Hay además otros dos estados, una democracia y una oligarquía, de los cuales todos hablan, y siempre se le tiene por una especie de las cuatro clases; y así los enumeran: una monarquía, una oligarquía, una democracia, y esta cuarta a la que llaman aristocracia.
Hay también un quinto, que lleva un nombre que también es común a los otros cuatro, a saber, un estado: pero como este rara vez se encuentra, ha pasado desapercibido para quienes se han esforzado en enumerar las diferentes clases de gobiernos, los cuales [1293b] fijan en cuatro solamente, como lo hace Platón en su República.
Una aristocracia, de la que ya he tratado en el primer libro, se llama así con razón; pues un Estado gobernado por los mejores hombres, sobre los principios más virtuosos, y no sobre ninguna hipótesis que incluso los hombres buenos puedan proponer, es el único que tiene derecho a llamarse aristocracia, ya que solo allí un hombre es a la vez un hombre bueno y un ciudadano bueno; mientras que en otros Estados los hombres son buenos solo en relación con esos Estados.

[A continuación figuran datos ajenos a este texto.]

(* ===== verification/Factories.v ===== *)
(** Widgets from requests: src/src/core/widget_factories.c.

    A factory takes its parameters out of the request by a table of
    descriptions, into an array of untyped words, and hands them to the
    constructor of its widget. A widget is then a table of functions and its data
    behind it: [Any]. The constructors of the widgets this development does not
    model, and what the other ones take from the system, are arguments. *)

From Stdlib Require Import SpecFloat.
From S2P Require Import Prelude Double CJson Arena Recorder Fil Protocol RenderTree Widget Boxes Displays Choice Forms TextEditor Panels Tools.

(** ** A widget behind its table *)

Inductive AnyWidget := Any (W : Type) (vtable : Widget W) (data : W).
Arguments Any {W} vtable data.
Definition any_base (a : AnyWidget) : WidgetBase := match a with Any i w => base w end.
Definition any_set_base (b : WidgetBase) (a : AnyWidget) : AnyWidget := match a with Any i w => Any i (set_base b w) end.
Definition any_render (a : AnyWidget) : exec (AnyWidget * RenderTree) := match a with Any i w => '(w', t) ← render w; Done (Any i w', t) end.
Definition any_handle_event (a : AnyWidget) (e : Event) : exec (AnyWidget * EventResult) :=
  match a with Any i w => '(w', r) ← handle_event w e; Done (Any i w', r) end.
#[global] Program Instance any_widget : Widget AnyWidget := {|
  base := any_base; set_base := any_set_base; render := any_render; handle_event := any_handle_event |}.
Next Obligation. intros b [W i w]. apply base_set_base. Qed.
Next Obligation. intros [W i w]. cbn. by rewrite set_base_base. Qed.
Next Obligation. intros b b' [W i w]. cbn. by rewrite set_base_twice. Qed.

(** ** Parameters *)

Inductive ParamType := P_STR | P_INT | P_BOOL | P_JSON | P_STRS.
Record ParamDesc := mkParam { p_name : string; p_type : ParamType; def_str : option string; def_int : Z }.
(** What is stored in a word of the array. *)
Inductive word := AStr (s : option string) | AInt (z : Z) | AJson (j : option cJSON) | AStrs (l : option (list string)).
Definition item_text (v : cJSON) : string := default EmptyString (valuestring v).
Definition extract_param (params : option cJSON) (p : ParamDesc) : word :=
  let v := cJSON_GetObjectItem params (p_name p) in
  match p_type p with
  | P_STR => AStr (match v ≫= valuestring with Some s => Some s | None => def_str p end)
  | P_INT | P_BOOL => AInt (match v with Some v => valueint v | None => def_int p end)
  | P_JSON => AJson v
  | P_STRS => AStrs ((fun v => map item_text (child v)) <$> v)
  end.
(** [void *args\[16\] = {0}] *)
Definition args_of (params : option cJSON) (l : list ParamDesc) : list word :=
  let ws := map (extract_param params) (take 16 l) in ws ++ replicate (16 - length ws) (AInt 0).
(** The word as the constructor takes it; another use of it is not defined. *)
Definition str (a : list word) (i : nat) : option string := match a !! i with Some (AStr s) => s | _ => None end.
Definition int (a : list word) (i : nat) : Z := match a !! i with Some (AInt z) => z | _ => 0 end.
Definition json (a : list word) (i : nat) : option cJSON := match a !! i with Some (AJson j) => j | _ => None end.
Definition strs (a : list word) (i : nat) : list string := match a !! i with Some (AStrs (Some l)) => l | _ => [] end.
(** [(bool)(int)(intptr_t)a\[i\]] *)
Definition flag (a : list word) (i : nat) : bool := negb (int a i =? 0).
(** A string every table gives a default for. *)
Definition text (a : list word) (i : nat) : string := default EmptyString (str a i).

(** ** Constructors *)

Definition desc (n : string) (t : ParamType) (s : option string) (i : Z) : ParamDesc := mkParam n t s i.
Definition S_ (n : string) : ParamDesc := desc n P_STR (Some EmptyString) 0.
Definition J_ (n : string) : ParamDesc := desc n P_JSON None 0.
Definition I_ (n : string) : ParamDesc := desc n P_INT None 0.
Definition L_ (n : string) : ParamDesc := desc n P_STRS None 0.
Definition N_ (n : string) : ParamDesc := desc n P_STR None 0.

(** What the widgets take from the system: patterns, files, the clock,
    pictures, the date, the recording. *)
Record System := mkSystem {
  regcomp : string -> bool; regexec : string -> string -> bool; can_write : string -> bool; file_at : string -> option (list ascii);
  time : nat -> Z; stbi_load : string -> option (Z * Z); today : Z * Z * Z; macro_files : string -> option string; recording : Recorder.Recorder
}.
(** The constructors that are not modelled. *)
Record Others := mkOthers {
  file_picker_widget_new : string -> string -> option string -> AnyWidget;
  progress_widget_new : string -> list string -> option string -> AnyWidget;
  hub_widget_new : string -> option cJSON -> option cJSON -> AnyWidget;
  terminal_emulator_widget_new : string -> list string -> AnyWidget;
  widget_builder_new : AnyWidget;
  input_widget_set_validation_script : Input.InputData -> string -> AnyWidget
}.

Además, hay algunos otros Estados que reciben el mismo nombre, que difieren tanto de las oligarquías como de los Estados libres, en los cuales no solo los ricos sino también los virtuosos tienen una parte en la administración, y por lo tanto han adquirido el nombre de aristocracias; pues en aquellos gobiernos donde la virtud no es su preocupación común, todavía hay hombres de valor y bondad probada.
Cualquier Estado, entonces, que, como los cartagineses, favorezca a los ricos, a los virtuosos y a los ciudadanos en general, es una especie de aristocracia; cuando solo los dos últimos son estimados, como en Lacedemonia, y el Estado se compone conjuntamente de estos, es una democracia virtuosa.
Estas son las dos especies de aristocracias después de la primera, que es la mejor de todas las formas de gobierno. Hay también una tercera, que es cuando un Estado libre se inclina hacia el dominio de unos pocos.